# [Problem to work on]
Extract from the entries below, exactly as given, only the lines from the line containing "From S2P Require Import Prelude PyText." to the line containing "Context (self : Chunker).", both lines included.

# [Input records]
>>>
(* ===== verification/Chunkers.v ===== *)
(** * The chunkers ([extraction/chunkers/])

    Fixed, recursive and semantic chunkers over a text.  The tokenizer (tiktoken) and the
    sentence splitter (spaCy) are arguments. *)
From S2P Require Import Prelude PyText.

Local Open Scope Z_scope.

(** ** [base.py] *)

Record ChunkResult := MkChunkResult {
  content : text;
  index : Z;
  start_char : Z;
  end_char : Z;
  token_count : Z;
  chunker : string;
}.

(** A tokenizer with tokens in [tok]. *)
Record Encoding (tok : Type) := MkEncoding {
  encode : text -> list tok;
  decode : list tok -> text;
}.
Arguments MkEncoding {tok} _ _.
Arguments encode {tok} _ _.
Arguments decode {tok} _ _.

Definition MIN_CHUNK_CHARS : Z := 10.

(** The sizes of a chunker, in tokens. *)
Record Chunker := MkChunker { chunk_size : Z; chunk_overlap : Z }.

(** [Chunker.__init__] *)
Definition new_chunker (size overlap : Z) : result Chunker :=
  if Z.ltb overlap 0 then Err ValueError
  else if Z.leb size overlap then Err ValueError
  else Ok (MkChunker size overlap).

Definition set_index (i : nat) (c : ChunkResult) : ChunkResult :=
  MkChunkResult (content c) (Z.of_nat i) (start_char c) (end_char c) (token_count c) (chunker c).

Definition filter_empty_chunks (chunks : list ChunkResult) : list ChunkResult :=
  imap set_index
    (List.filter (fun c => truthy_text (strip (content c))
                           && Z.leb MIN_CHUNK_CHARS (len (strip (content c)))) chunks).

Section chunkers.
Context {tok : Type} (encoding : option (Encoding tok)).
Context (self : Chunker).

Definition count_tokens (s : text) : Z :=
  match encoding with
  | Some e => len (encode e s)
  | None => len s / 4
  end.

(** ** [fixed.py] *)

(** Where the approximate position of a chunk is looked up. *)
Definition fixed_start (s chunk_text : text) (chunk_index : Z) : Z :=
  if Z.eqb chunk_index 0 then 0
  else let p := find (slice chunk_text 0 50) s 0 in if Z.eqb p (-1) then 0 else p.

(** The [while] loop over the tokens; [None] when the fuel runs out. *)
Fixpoint fixed_loop (fuel : nat) (e : Encoding tok) (s : text) (tokens : list tok)
    (start chunk_index : Z) : option (list ChunkResult) :=
  if Z.ltb start (len tokens) then
    match fuel with
    | O => None
    | S fuel =>
        let stop := Z.min (start + chunk_size self) (len tokens) in
        let chunk_tokens := slice tokens start stop in
        let chunk_text := strip (decode e chunk_tokens) in
        let start_char := fixed_start s chunk_text chunk_index in
        let chunk := MkChunkResult chunk_text chunk_index start_char (start_char + len chunk_text)
                       (len chunk_tokens) "fixed" in
        let start := if Z.ltb stop (len tokens) then stop - chunk_overlap self else stop in
        option_map (cons chunk) (fixed_loop fuel e s tokens start (chunk_index + 1))
    end
  else Some [].

(** Where a chunk of the character fallback stops: at a space of its second half if it can. *)
Definition chars_stop (s : text) (start : Z) : Z :=
  let chars_per_chunk := chunk_size self * 4 in
  let stop := Z.min (start + chars_per_chunk) (len s) in
  if Z.ltb stop (len s) then
    let space_pos := rfind 32 s (start + chars_per_chunk / 2) stop in
    if Z.ltb start space_pos then space_pos else stop
  else stop.

(** The [while] loop of [_chunk_by_chars]. *)
Fixpoint chars_loop (fuel : nat) (s : text) (start chunk_index : Z) : option (list ChunkResult) :=
  if Z.ltb start (len s) then
    match fuel with
    | O => None
    | S fuel =>
        let overlap_chars := chunk_overlap self * 4 in
        let stop := chars_stop s start in
        let chunk_text := strip (slice s start stop) in
        let next := if Z.ltb stop (len s) then stop - overlap_chars else stop in
        if truthy_text chunk_text then
          let chunk := MkChunkResult chunk_text chunk_index start stop (len chunk_text / 4) "fixed" in
          option_map (cons chunk) (chars_loop fuel s next (chunk_index + 1))
        else chars_loop fuel s next chunk_index
    end
  else Some [].

Definition _chunk_by_chars (fuel : nat) (s : text) : option (list ChunkResult) := chars_loop fuel s 0 0.

(** [FixedChunker.chunk] *)
Definition fixed_chunk (fuel : nat) (s : text) : option (list ChunkResult) :=
  if truthy_text (strip s) then
    match encoding with
    | None => _chunk_by_chars fuel s
    | Some e => option_map filter_empty_chunks (fixed_loop fuel e s (encode e s) 0 0)
    end
  else Some [].

(** ** [recursive.py] *)

Definition DEFAULT_SEPARATORS : list text :=
  [[10; 10]; [10]; lit ". "; lit ", "; lit " "; []].

(** The pieces of a text with their separator re-added. *)
Definition pieces (separator s : text) : list text :=
  let splits := split_text separator s in
  imap (fun i p => if Nat.ltb i (length splits - 1) then p ++ separator else p) splits.

Fixpoint _split_text (s : text) (separators : list text) : list text :=
  match separators with
  | [] => [s]
  | separator :: remaining =>
      match separator with
      | [] => List.map (fun c => [c]) s
      | _ =>
          concat (List.map (fun split =>
            if negb (truthy_text (strip split)) then []
            else if Z.leb (count_tokens split) (chunk_size self) then [split]
            else match remaining with
                 | [] => [split]
                 | _ => _split_text split remaining
                 end) (pieces separator s))
      end
  end.

Definition _get_overlap_text (s : text) : text :=
  match encoding with
  | Some e =>
      let tokens := encode e s in
      if Z.leb (len tokens) (chunk_overlap self) then s
      else decode e (slice tokens (- chunk_overlap self) (len tokens))
  | None =>
      let overlap_chars := chunk_overlap self * 4 in
      if Z.ltb overlap_chars (len s) then slice s (- overlap_chars) (len s) else s
  end.

Definition recursive_chunk_result (content : text) (index : Z) (original : text) : ChunkResult :=
  let start_char := find content original 0 in
  let start_char :=
    if Z.eqb start_char (-1) then
      if Z.ltb 50 (len content) then find (slice content 0 50) original 0 else 0
    else start_char in
  let end_char := if Z.leb 0 start_char then start_char + len content else len content in
  MkChunkResult content index (Z.max 0 start_char) end_char (count_tokens content) "recursive".

(** The chunk being built, saved unless it is blank. *)
Definition save_current (current : text) (chunk_index : Z) (original : text) : list ChunkResult :=
  if truthy_text (strip current) then [recursive_chunk_result (strip current) chunk_index original]
  else [].

(** The text a new chunk starts with. *)
Definition overlap_prefix (current : text) : text :=
  if Z.ltb 0 (chunk_overlap self) && truthy_text current then _get_overlap_text current else [].

Fixpoint merge_loop (splits : list text) (current : text) (tokens chunk_index : Z) (original : text)
    : list ChunkResult :=
  match splits with
  | [] => save_current current chunk_index original
  | split :: splits =>
      let split_tokens := count_tokens split in
      if Z.leb (tokens + split_tokens) (chunk_size self) then
        merge_loop splits (current ++ split) (tokens + split_tokens) chunk_index original
      else
        let saved := save_current current chunk_index original in
        let next := overlap_prefix current ++ split in
        let next_tokens :=
          if Z.ltb 0 (chunk_overlap self) && truthy_text current then count_tokens next
          else split_tokens in
        saved ++ merge_loop splits next next_tokens (chunk_index + len saved) original
  end.

Definition _merge_splits (splits : list text) (original : text) : list ChunkResult :=
  merge_loop splits [] 0 0 original.

(** [RecursiveChunker.chunk] *)
Definition recursive_chunk (separators : list text) (s : text) : list ChunkResult :=
  if truthy_text (strip s) then
    filter_empty_chunks (_merge_splits (_split_text s separators) s)
  else [].

(** ** [semantic.py] *)

(** [range(0, n, k)] for a positive [k]. *)
Definition range_step (n k : Z) : list Z :=
  List.map (fun i => Z.of_nat i * k) (seq 0 (Z.to_nat ((n + k - 1) / k))).

(** The [while] loop of [_fixed_split]. *)
Fixpoint split_tokens_loop (fuel : nat) (e : Encoding tok) (tokens : list tok) (start : Z)
    : option (list text) :=
  if Z.ltb start (len tokens) then
    match fuel with
    | O => None
    | S fuel =>
        let stop := Z.min (start + chunk_size self) (len tokens) in
        let chunk_text := strip (decode e (slice tokens start stop)) in
        let next := if Z.ltb stop (len tokens) then stop - chunk_overlap self else stop in
        let rest := split_tokens_loop fuel e tokens next in
        if truthy_text chunk_text then option_map (cons chunk_text) rest else rest
    end
  else Some [].

Definition _fixed_split (fuel : nat) (s : text) : option (list text) :=
  match encoding with
  | Some e => split_tokens_loop fuel e (encode e s) 0
  | None =>
      let chars_per_chunk := chunk_size self * 4 in
      Some (List.map (fun i => slice s i (i + chars_per_chunk))
             (range_step (len s) (chars_per_chunk - chunk_overlap self * 4)))
  end.

(** The sentencizer of spaCy, when it is installed. *)
Context (nlp : option (text -> list text)).

Definition nonblank (l : list text) : list text :=
  List.filter truthy_text (List.map strip l).

Definition _split_sentences (s : text) : list text :=
  nonblank (match nlp with
            | Some sents => sents s
            | None => split_loop sentence_break None s [] 0
            end).

Definition _split_paragraphs (s : text) : list text :=
  nonblank (split_loop paragraph_break None s [] 0).

Record SemanticConfig := MkSemanticConfig { respect_sentences : bool; respect_paragraphs : bool }.
Context (cfg : SemanticConfig).

Fixpoint sentence_loop (fuel : nat) (sentences : list text) (current : text) (tokens : Z)
    : option (list text) :=
  match sentences with
  | [] => Some (if truthy_text current then [current] else [])
  | sentence :: sentences =>
      let sentence_tokens := count_tokens sentence in
      if Z.leb (tokens + sentence_tokens) (chunk_size self) then
        sentence_loop fuel sentences (strip (current ++ [32] ++ sentence)) (tokens + sentence_tokens)
      else
        let saved := if truthy_text current then [current] else [] in
        if Z.ltb (chunk_size self) sentence_tokens then
          parts ← _fixed_split fuel sentence;
          rest ← sentence_loop fuel sentences [] 0;
          Some (saved ++ parts ++ rest)
        else
          rest ← sentence_loop fuel sentences sentence sentence_tokens;
          Some (saved ++ rest)
  end.

Definition _split_large_paragraph (fuel : nat) (para : text) : option (list text) :=
  if respect_sentences cfg then sentence_loop fuel (_split_sentences para) [] 0
  else _fixed_split fuel para.

Definition semantic_chunk_result (content : text) (index hint_start : Z) (full : text) : ChunkResult :=
  let start_char := find content full (Z.max 0 (hint_start - 100)) in
  let start_char := if Z.eqb start_char (-1) then hint_start else start_char in
  MkChunkResult content index start_char (start_char + len content) (count_tokens content) "semantic".

(** Consecutive results at the same hint. *)
Definition results_from (contents : list text) (index hint : Z) (full : text) : list ChunkResult :=
  imap (fun i c => semantic_chunk_result c (index + Z.of_nat i) hint full) contents.

Fixpoint paragraph_loop (fuel : nat) (paragraphs : list text) (current : text) (tokens index start : Z)
    (full : text) : option (list ChunkResult) :=
  match paragraphs with
  | [] => Some (if truthy_text current then [semantic_chunk_result current index start full] else [])
  | para :: paragraphs =>
      let para_tokens := count_tokens para in
      if Z.leb (tokens + para_tokens) (chunk_size self) then
        let current := if truthy_text current then current ++ [10; 10] ++ para else para in
        paragraph_loop fuel paragraphs current (tokens + para_tokens) index start full
      else
        let saved := if truthy_text current then [semantic_chunk_result current index start full] else [] in
        let index := index + len saved in
        if Z.ltb (chunk_size self) para_tokens then
          sub_chunks ← _split_large_paragraph fuel para;
          rest ← paragraph_loop fuel paragraphs [] 0 (index + len sub_chunks) start full;
          Some (saved ++ results_from sub_chunks index start full ++ rest)
        else
          let start := if truthy_text para then find para full 0 else start in
          rest ← paragraph_loop fuel paragraphs para para_tokens index start full;
          Some (saved ++ rest)
  end.

(** [SemanticChunker.chunk] *)
Definition semantic_chunk (fuel : nat) (s : text) : option (list ChunkResult) :=
  if truthy_text (strip s) then
    let paragraphs := if respect_paragraphs cfg then _split_paragraphs s else [s] in
    option_map filter_empty_chunks (paragraph_loop fuel paragraphs [] 0 0 0 s)
  else Some [].
End chunkers.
<<<
# [Completed exercise]
From S2P Require Import Prelude PyText.

Local Open Scope Z_scope.

(** ** [base.py] *)

Record ChunkResult := MkChunkResult {
  content : text;
  index : Z;
  start_char : Z;
  end_char : Z;
  token_count : Z;
  chunker : string;
}.

(** A tokenizer with tokens in [tok]. *)
Record Encoding (tok : Type) := MkEncoding {
  encode : text -> list tok;
  decode : list tok -> text;
}.
Arguments MkEncoding {tok} _ _.
Arguments encode {tok} _ _.
Arguments decode {tok} _ _.

Definition MIN_CHUNK_CHARS : Z := 10.

(** The sizes of a chunker, in tokens. *)
Record Chunker := MkChunker { chunk_size : Z; chunk_overlap : Z }.

(** [Chunker.__init__] *)
Definition new_chunker (size overlap : Z) : result Chunker :=
  if Z.ltb overlap 0 then Err ValueError
  else if Z.leb size overlap then Err ValueError
  else Ok (MkChunker size overlap).

Definition set_index (i : nat) (c : ChunkResult) : ChunkResult :=
  MkChunkResult (content c) (Z.of_nat i) (start_char c) (end_char c) (token_count c) (chunker c).

Definition filter_empty_chunks (chunks : list ChunkResult) : list ChunkResult :=
  imap set_index
    (List.filter (fun c => truthy_text (strip (content c))
                           && Z.leb MIN_CHUNK_CHARS (len (strip (content c)))) chunks).

Section chunkers.
Context {tok : Type} (encoding : option (Encoding tok)).
Context (self : Chunker).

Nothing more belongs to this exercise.